Sebagian orang heran akan sikapnya, yang seolah terlalu memikirkan nasib Bik Parni dan keluarganya. Namun, bagi Rianty, Bik Parni lebih dari sekadar pembantu. Wanita yang telah belasan tahun mengabdi pada keluarganya itu adalah wanita yang telah mengasuhnya sejak bayi, dan selalu memperlakukannya dengan sangat baik, tak ubahnya anak kandung sendiri.

”Mei, bisakah Tary disembuhkan terlebih dulu sebelum kita mengembalikannya pada Bik Parni?”

Meinar menggeleng. ”Maaf, Ri. Rumah singgah hanya disediakan untuk tempat berteduh dan berlindung sementara, sebelum akhirnya mereka dipulangkan ke kampung halaman atau pihak keluarganya. Jadi, dalam kasus Tary, kita tetap akan memberlakukan perlakuan yang sama. Terlebih lagi, proses pemulihan seorang penderita amnesia, butuh waktu yang cukup lama.”

”Tidak ada keringanan sama sekali?”

Meinar menghela napas. ”Paling-paling kita hanya bisa menangguhkan waktu kepulangan, tapi tidak untuk menahannya berlama-lama di sini.”

Hening beberapa saat, sampai akhirnya terpecah oleh suara Meinar yang berusaha meyakinkan Rianty, ”Apa yang telah dilakukan Tary membuktikan keberanian dan kekuatan tekad gadis itu, Ri. Sebagian orang yang mengalami nasib seperti Tary, mungkin akan mengalami trauma dan depresi berat. Tetapi, Tary justru nekat meloloskan diri dari sekapan pria-pria berengsek itu! Kalau ternyata ia sanggup melakukan hal yang hebat, kenapa kamu tidak?”

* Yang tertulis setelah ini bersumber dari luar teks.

(* ===== verification/Bencode.v ===== *)
(** * [bencode]: the codec ([bencode/decode.go], [bencode/encode.go])

    The Go values the codec exchanges ([any]), the decoder with its
    denial-of-service limits, and the encoder.  The two loops of [decodeList]
    and [decodeDict] and the recursion of [decodeValue] share one fuel; [2 * len
    data + 1] is enough (every step but the one from a loop to a value consumes
    a byte), which [Decode_total] turns into a theorem. *)

From S2P Require Import Prelude Strconv.
Set Warnings "-register-all".
Local Open Scope Z_scope.

(** ** Dynamic values *)

(** The dynamic types the codec distinguishes; [AOther] stands for a value of
    any other dynamic type ([nil], [bool], [map[string]int64], ...). *)
Inductive any : Type :=
  | AStr (s : bytes)
  | ABytes (b : bytes)
  | AInt64 (n : Z)
  | AInt (n : Z)
  | AList (l : list any)
  | AMap (m : gmap bytes any)
  | AOther.

(** ** Decoder *)

(** The two sentinel errors of the package ([fmt.Errorf("%w: ...")] wraps one of
    them); [OutOfFuel] is the model's own. *)
Inductive decode_error := ErrUnexpectedEnd | ErrInvalidFormat | OutOfFuel.

#[export] Instance decode_error_eq_dec : EqDecision decode_error.
Proof. solve_decision. Defined.

Definition MaxStringLength : Z := 64 * 1024 * 1024.
Definition MaxCollectionSize : Z := 1000000.
Definition MaxDecodeDepth : Z := 100.
Definition MaxTotalItems : Z := 2000000.

(** The scan for the colon of a string header. *)
Fixpoint find_colon (data : bytes) (i : Z) : result decode_error Z :=
  match data with
  | [] => Err ErrInvalidFormat
  | b :: data' =>
      if Byte.eqb b x3a then Ok i
      else if negb (is_digit b) then Err ErrInvalidFormat
      else find_colon data' (i + 1)
  end.

Definition decodeString (data : bytes) : result decode_error (bytes * bytes) :=
  colonIdx ← find_colon data 0;
  match parse_int64 (slice data 0 colonIdx) with
  | None => Err ErrInvalidFormat
  | Some length =>
      if length <? 0 then Err ErrInvalidFormat
      else if MaxStringLength <? length then Err ErrInvalidFormat
      else
        let start := colonIdx + 1 in
        let end_ := start + length in
        if len data <? end_ then Err ErrUnexpectedEnd
        else Ok (slice data start end_, slice data end_ (len data))
  end.

(** Index of the first ['e'] of [data[i:]], counted from [i]. *)
Fixpoint find_e (data : bytes) (i : Z) : option Z :=
  match data with
  | [] => None
  | b :: data' => if Byte.eqb b x65 then Some i else find_e data' (i + 1)
  end.

Definition decodeInt (data : bytes) : result decode_error (Z * bytes) :=
  match find_e (slice data 1 (len data)) 1 with
  | None => Err ErrUnexpectedEnd
  | Some endIdx =>
      let numStr := slice data 1 endIdx in
      if bool_decide (numStr = []) then Err ErrInvalidFormat
      else if (1 <? len numStr) && bool_decide (numStr !! 0%nat = Some x30)
      then Err ErrInvalidFormat
      else if bool_decide (numStr = [x2d; x30]) then Err ErrInvalidFormat
      else if (2 <? len numStr) && bool_decide (numStr !! 0%nat = Some x2d)
              && bool_decide (numStr !! 1%nat = Some x30)
      then Err ErrInvalidFormat
      else match parse_int64 numStr with
           | None => Err ErrInvalidFormat
           | Some n => Ok (n, slice data (endIdx + 1) (len data))
           end
  end.

(** [decodeValue] and the loops of [decodeList] and [decodeDict]; the counter
    behind [totalItems *int] is passed through. *)
Fixpoint decodeValue (fuel : nat) (data : bytes) (depth totalItems : Z)
    : result decode_error (any * bytes * Z) :=
  match fuel with
  | O => Err OutOfFuel
  | S fuel =>
      match data with
      | [] => Err ErrUnexpectedEnd
      | c :: rest =>
          if MaxDecodeDepth <? depth then Err ErrInvalidFormat
          else if Byte.eqb c x69 then
            '(n, r) ← decodeInt data; Ok (AInt64 n, r, totalItems)
          else if Byte.eqb c x6c then decodeList fuel rest [] depth totalItems
          else if Byte.eqb c x64 then decodeDict fuel rest ∅ [] depth totalItems
          else if is_digit c then
            '(s, r) ← decodeString data; Ok (AStr s, r, totalItems)
          else Err ErrInvalidFormat
      end
  end
with decodeList (fuel : nat) (rest : bytes) (list : list any) (depth totalItems : Z)
    : result decode_error (any * bytes * Z) :=
  match fuel with
  | O => Err OutOfFuel
  | S fuel =>
      match rest with
      | [] => Err ErrUnexpectedEnd
      | c :: rest' =>
          if Byte.eqb c x65 then Ok (AList list, rest', totalItems)
          else if MaxCollectionSize <=? len list then Err ErrInvalidFormat
          else
            let totalItems := totalItems + 1 in
            if MaxTotalItems <? totalItems then Err ErrInvalidFormat
            else
              '(val, remaining, totalItems) ← decodeValue fuel rest (depth + 1) totalItems;
              decodeList fuel remaining (list ++ [val]) depth totalItems
      end
  end
with decodeDict (fuel : nat) (rest : bytes) (dict : gmap bytes any) (prevKey : bytes)
    (depth totalItems : Z) : result decode_error (any * bytes * Z) :=
  match fuel with
  | O => Err OutOfFuel
  | S fuel =>
      match rest with
      | [] => Err ErrUnexpectedEnd
      | c :: rest' =>
          if Byte.eqb c x65 then Ok (AMap dict, rest', totalItems)
          else if MaxCollectionSize <=? Z.of_nat (size dict) then Err ErrInvalidFormat
          else
            let totalItems := totalItems + 1 in
            if MaxTotalItems <? totalItems then Err ErrInvalidFormat
            else if negb (is_digit c) then Err ErrInvalidFormat
            else
              '(key, remaining) ← decodeString rest;
              if (0 <? Z.of_nat (size dict)) && bytes_ltb key prevKey then Err ErrInvalidFormat
              else if bool_decide (remaining = []) then Err ErrUnexpectedEnd
              else
                '(val, remaining2, totalItems) ← decodeValue fuel remaining (depth + 1) totalItems;
                decodeDict fuel remaining2 (<[key := val]> dict) key depth totalItems
      end
  end.

Definition decode_fuel (data : bytes) : nat := S (2 * length data).

Definition Decode (data : bytes) : result decode_error any :=
  '(val, _, _) ← decodeValue (decode_fuel data) data 0 0; Ok val.

Definition DecodeBytes (data : bytes) : result decode_error (any * Z) :=
  '(val, rest, _) ← decodeValue (decode_fuel data) data 0 0; Ok (val, len data - len rest).

(** ** Encoder *)

Inductive encode_error := UnsupportedType.

#[export] Instance encode_error_eq_dec : EqDecision encode_error.
Proof. solve_decision. Defined.

Definition encodeString (buf s : bytes) : bytes := buf ++ itoa (len s) ++ [x3a] ++ s.
Definition encodeBytes (buf b : bytes) : bytes := buf ++ itoa (len b) ++ [x3a] ++ b.
Definition encodeInt (buf : bytes) (n : Z) : bytes := buf ++ [x69] ++ itoa n ++ [x65].

(** The loop of [encodeDict] over the sorted keys, given the encoder of the
    value under each key. *)
Definition encodeDict_loop (encs : gmap bytes (bytes -> result encode_error bytes))
    (keys : list bytes) (buf : bytes) : result encode_error bytes :=
  foldl (fun acc k =>
           b ← acc;
           from_option (fun enc => enc (encodeString b k)) (Err UnsupportedType) (encs !! k))
        (Ok buf) keys.

Fixpoint encodeValue (v : any) (buf : bytes) : result encode_error bytes :=
  match v with
  | AStr s => Ok (encodeString buf s)
  | ABytes b => Ok (encodeBytes buf b)
  | AInt64 n => Ok (encodeInt buf n)
  | AInt n => Ok (encodeInt buf n)
  | AList l =>
      b ← foldl (fun acc x => b ← acc; encodeValue x b) (Ok (buf ++ [x6c])) l;
      Ok (b ++ [x65])
  | AMap d =>
      let keys := sort_strings (elements (dom d)) in
      b ← encodeDict_loop (encodeValue <$> d) keys (buf ++ [x64]);
      Ok (b ++ [x65])
  | AOther => Err UnsupportedType
  end.

Definition Encode (v : any) : result encode_error bytes := encodeValue v [].

(** ** Type assertions on decoded values *)

(** [v.(string)], [v.(int64)], [v.([]any)], [v.(map[string]any)] on a value that
    may be missing from its map. *)
Definition as_str (v : option any) : option bytes :=
  match v with Some (AStr s) => Some s | _ => None end.
Definition as_int64 (v : option any) : option Z :=
  match v with Some (AInt64 n) => Some n | _ => None end.
Definition as_list (v : option any) : option (list any) :=
  match v with Some (AList l) => Some l | _ => None end.
Definition as_map (v : option any) : option (gmap bytes any) :=
  match v with Some (AMap m) => Some m | _ => None end.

Ruangan itu tambah sepi. Tary telah dipapah masuk ke kamar, didampingi oleh psikiater yang menemaninya tadi. Meinar kembali melanjutkan kalimatnya yang sejenak terputus. ”Selama ini, keluarga yang mengalami peristiwa pahit seperti Tary, umumnya ikhlas menerima dalam kondisi apa pun, asalkan anggota keluarga mereka kembali dengan selamat. Mereka lebih memilih bersikap pasrah, nrimo. Menganggap bahwa kembalinya anggota keluarga mereka lebih berharga dari permata. Bahkan, kebanyakan mereka mencabut kembali laporan tindak kekerasan ataupun penipuan yang sebelumnya telah kita mediasi untuk diproses secara hukum. Jadi, menurutku, Bik Parni akan menerima Tary dengan hati terbuka. Percayalah, Ri.”

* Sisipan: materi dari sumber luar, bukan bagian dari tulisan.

(* ===== verification/BencodeFacts.v ===== *)
(** * Theory of the codec

    A canonical-encoding function [enc] the encoder refines, the values within
    the decoder's limits ([fits]), and the inductions behind the codec's
    theorems (which are stated in [BencodeTheorems]). *)

From S2P Require Import Prelude Strconv Bencode.
Local Open Scope Z_scope.

(** ** Induction on values *)

Fixpoint any_size (v : any) : nat :=
  match v with
  | AList l => S (sum_list_with any_size l)
  | AMap m => S (map_fold (fun _ x acc => any_size x + acc)%nat O m)
  | _ => 1
  end.

Lemma any_size_in_list x l : x ∈ l -> (any_size x < any_size (AList l))%nat.
Proof.
  intros Hx. simpl. induction Hx as [y l'|y z l' Hin IH]; simpl; lia.
Qed.

Lemma any_size_in_map (k : bytes) (x : any) (m : gmap bytes any) :
  m !! k = Some x -> (any_size x < any_size (AMap m))%nat.
Proof.
  intros Hk. simpl.
  rewrite (map_fold_delete_L (fun _ x acc => any_size x + acc)%nat O k x m); [lia| |done].
  intros. lia.
Qed.

Lemma any_nested_ind (P : any -> Prop)
  (Hstr : forall s, P (AStr s)) (Hbytes : forall b, P (ABytes b))
  (Hint64 : forall n, P (AInt64 n)) (Hint : forall n, P (AInt n))
  (Hlist : forall l, (forall x, x ∈ l -> P x) -> P (AList l))
  (Hmap : forall m : gmap bytes any, (forall k x, m !! k = Some x -> P x) -> P (AMap m))
  (Hother : P AOther) : forall v, P v.
Proof.
  intros v. remember (any_size v) as n eqn:Hn. revert v Hn.
  induction n as [n IH] using lt_wf_ind. intros [] ->; auto.
  - apply Hlist. intros x Hx. eapply IH; [|done]. by apply any_size_in_list.
  - apply Hmap. intros k x Hx. eapply IH; [|done]. by eapply any_size_in_map.
Qed.

(** ** The entries of a map in key order *)

Section SortedPairs.
Context {A : Type}.
Implicit Types m : gmap bytes A.

Definition sorted_keys m : list bytes := sort_strings (elements (dom m)).
Definition sorted_pairs m : list (bytes * A) :=
  omap (fun k => pair k <$> m !! k) (sorted_keys m).

Lemma sorted_keys_perm m : sorted_keys m ≡ₚ elements (dom m).
Proof. apply merge_sort_Permutation. Qed.

Lemma elem_of_sorted_keys m k : k ∈ sorted_keys m <-> is_Some (m !! k).
Proof. rewrite sorted_keys_perm, elem_of_elements, elem_of_dom. done. Qed.

Lemma sorted_keys_NoDup m : NoDup (sorted_keys m).
Proof. rewrite sorted_keys_perm. apply NoDup_elements. Qed.

Lemma sorted_keys_sorted m : StronglySorted bytes_le (sorted_keys m).
Proof. apply StronglySorted_merge_sort; apply _. Qed.

Lemma sorted_keys_strict m : StronglySorted (fun a b => bytes_ltb a b = true) (sorted_keys m).
Proof.
  pose proof (sorted_keys_sorted m) as Hs. pose proof (sorted_keys_NoDup m) as Hn.
  induction Hs as [|k ks Hks IH Hk]; constructor.
  - apply IH. by apply NoDup_cons in Hn as [_ ?].
  - apply NoDup_cons in Hn as [Hnin _]. rewrite Forall_forall in Hk |- *.
    intros k' Hk'. apply bytes_le_ne_ltb; [auto|]. by intros ->.
Qed.

Lemma elem_of_sorted_pairs m k x : (k, x) ∈ sorted_pairs m <-> m !! k = Some x.
Proof.
  unfold sorted_pairs. rewrite list_elem_of_omap. split.
  - intros (k' & _ & Hk'). destruct (m !! k') eqn:E; simplify_eq/=. done.
  - intros Hk. exists k. rewrite elem_of_sorted_keys, Hk. split; [eauto|done].
Qed.

Lemma sorted_pairs_keys m : (sorted_pairs m).*1 = sorted_keys m.
Proof.
  unfold sorted_pairs.
  assert (Hin : Forall (fun k => is_Some (m !! k)) (sorted_keys m)).
  { apply Forall_forall. intros k. apply elem_of_sorted_keys. }
  induction Hin as [|k ks [x Hx] Hks IH]; [done|].
  cbn [omap list_omap]. rewrite Hx. cbn [fmap option_fmap option_map list_fmap fst].
  by rewrite IH.
Qed.

Lemma sorted_pairs_NoDup m : NoDup (sorted_pairs m).
Proof. apply (NoDup_fmap_1 fst). rewrite sorted_pairs_keys. apply sorted_keys_NoDup. Qed.

Lemma sorted_pairs_perm m : sorted_pairs m ≡ₚ map_to_list m.
Proof.
  apply NoDup_Permutation; [apply sorted_pairs_NoDup | apply NoDup_map_to_list |].
  intros [k x]. by rewrite elem_of_sorted_pairs, elem_of_map_to_list.
Qed.

Lemma list_to_map_sorted_pairs m : list_to_map (sorted_pairs m) = m.
Proof.
  rewrite <- (list_to_map_to_list m) at 2. apply list_to_map_proper.
  - rewrite sorted_pairs_keys. apply sorted_keys_NoDup.
  - apply sorted_pairs_perm.
Qed.

Lemma length_sorted_pairs m : length (sorted_pairs m) = size m.
Proof. rewrite sorted_pairs_perm. by rewrite length_map_to_list. Qed.
End SortedPairs.

Lemma sorted_keys_fmap {A B} (f : A -> B) (m : gmap bytes A) : sorted_keys (f <$> m) = sorted_keys m.
Proof. unfold sorted_keys. by rewrite dom_fmap_L. Qed.

Lemma sorted_pairs_fmap {A B} (f : A -> B) (m : gmap bytes A) :
  sorted_pairs (f <$> m) = (fun kx => (kx.1, f kx.2)) <$> sorted_pairs m.
Proof.
  unfold sorted_pairs. rewrite sorted_keys_fmap.
  induction (sorted_keys m) as [|k ks IH]; [done|].
  cbn [omap list_omap]. rewrite lookup_fmap.
  destruct (m !! k); cbn [fmap option_fmap option_map list_fmap fst snd]; rewrite IH; done.
Qed.

(** ** The canonical encoding *)

Definition enc_str (s : bytes) : bytes := itoa (len s) ++ [x3a] ++ s.

Fixpoint enc (v : any) : bytes :=
  match v with
  | AStr s | ABytes s => enc_str s
  | AInt64 n | AInt n => [x69] ++ itoa n ++ [x65]
  | AList l => [x6c] ++ concat (enc <$> l) ++ [x65]
  | AMap m =>
      [x64] ++ concat ((fun kx => enc_str kx.1 ++ kx.2) <$> sorted_pairs (enc <$> m)) ++ [x65]
  | AOther => []
  end.

(** Encoding of the entries of a map, and its unfolding. *)
Definition enc_pair (kx : bytes * any) : bytes := enc_str kx.1 ++ enc kx.2.

Lemma enc_map m : enc (AMap m) = [x64] ++ concat (enc_pair <$> sorted_pairs m) ++ [x65].
Proof.
  cbn [enc]. rewrite sorted_pairs_fmap, <- list_fmap_compose. done.
Qed.

(** Values without a dynamic type the encoder rejects. *)
Inductive supported : any -> Prop :=
  | supported_str s : supported (AStr s)
  | supported_bytes b : supported (ABytes b)
  | supported_int64 n : supported (AInt64 n)
  | supported_int n : supported (AInt n)
  | supported_list l : (forall x, x ∈ l -> supported x) -> supported (AList l)
  | supported_map (m : gmap bytes any) :
      (forall k x, m !! k = Some x -> supported x) -> supported (AMap m).

Lemma encodeValue_enc v : supported v -> forall buf, encodeValue v buf = Ok (buf ++ enc v).
Proof.
  induction v as [s|b|n|n|l IH|m IH|] using any_nested_ind; intros Hv buf;
    inversion Hv; subst; try done.
  - cbn [encodeValue].
    rewrite (foldl_bind_app (fun b x => encodeValue x b) enc) by eauto.
    cbn [mbind result_bind enc]. by rewrite <- !(assoc_L (++)).
  - cbn [encodeValue]. unfold encodeDict_loop. rewrite enc_map.
    rewrite (foldl_bind_app
      (fun b k => from_option (fun e => e (encodeString b k)) (Err UnsupportedType)
                    ((encodeValue <$> m) !! k))
      (fun k => enc_str k ++ default [] (enc <$> m !! k))).
    + cbn [mbind result_bind]. rewrite <- !(assoc_L (++)). do 5 f_equal.
      fold (sorted_keys m). rewrite <- sorted_pairs_keys, <- list_fmap_compose.
      apply list_fmap_ext. intros i [k x] Hi. unfold enc_pair; simpl.
      apply list_elem_of_lookup_2, elem_of_sorted_pairs in Hi. by rewrite Hi.
    + intros k b Hk. apply (elem_of_sorted_keys m) in Hk as [x Hx].
      rewrite lookup_fmap, Hx. cbn [fmap option_fmap option_map from_option default].
      rewrite (IH k x Hx) by eauto. unfold encodeString, enc_str.
      by rewrite <- !(assoc_L (++)).
Qed.

Lemma encodeValue_supported v : forall buf out, encodeValue v buf = Ok out -> supported v.
Proof.
  induction v as [s|b|n|n|l IH|m IH|] using any_nested_ind; intros buf out H; constructor || done.
  - cbn [encodeValue] in H. apply bind_ok_inv in H as (b & H & _).
    apply (foldl_bind_ok (fun b x => encodeValue x b)) in H as [_ H].
    intros x Hx. destruct (H x Hx) as (? & ? & ?). eauto.
  - cbn [encodeValue] in H. apply bind_ok_inv in H as (b & H & _).
    apply (foldl_bind_ok (fun b k => from_option (fun e => e (encodeString b k))
      (Err UnsupportedType) ((encodeValue <$> m) !! k))) in H as [_ H].
    intros k x Hk. destruct (H k) as (b1 & b2 & Hb); [apply (elem_of_sorted_keys m); eauto|].
    rewrite lookup_fmap, Hk in Hb. eapply IH; [exact Hk | exact Hb].
Qed.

”Yah, semoga saja,” gumam Rianty, lirih. Semoga saja, dirinya sanggup menyelesaikan janji itu.

Pagi menyapa bumi. Sinar mentari masih malu-malu menampakkan wujudnya pada bumi, dan separuh jasad rembulan masih terlihat jelas bertengger di langit, seolah belum rela pamit pada mentari.

Rianty meluncur dengan sepeda motornya menuju Baloi Centre lebih awal pagi ini. Jalan raya utama yang biasa dilewatinya untuk menuju ke tempat kerjanya itu, masih terlihat sepi. Surat permohonan cuti telah selesai diurusnya dan hari ini ia akan langsung menemui Hendrik, atasannya, untuk berpamitan.

Ia tak ingin menunda waktu, karena sore ini juga ia akan terbang ke Bandung, demi menunaikan janjinya, mengantarkan Tary pulang ke pangkuan ibunya. Seminggu lalu, ia telah mengabarkan keberadaan Tary pada Bik Parni, juga rencana kepulangan Tary, melalui sepucuk surat yang dikirimkannya melalui alamat kepala desa tempat Bik Parni bermukim. Namun, sampai hari ini, ia masih belum berani membayangkan bagaimana reaksi Bik Parni, ketika menerima kabar itu.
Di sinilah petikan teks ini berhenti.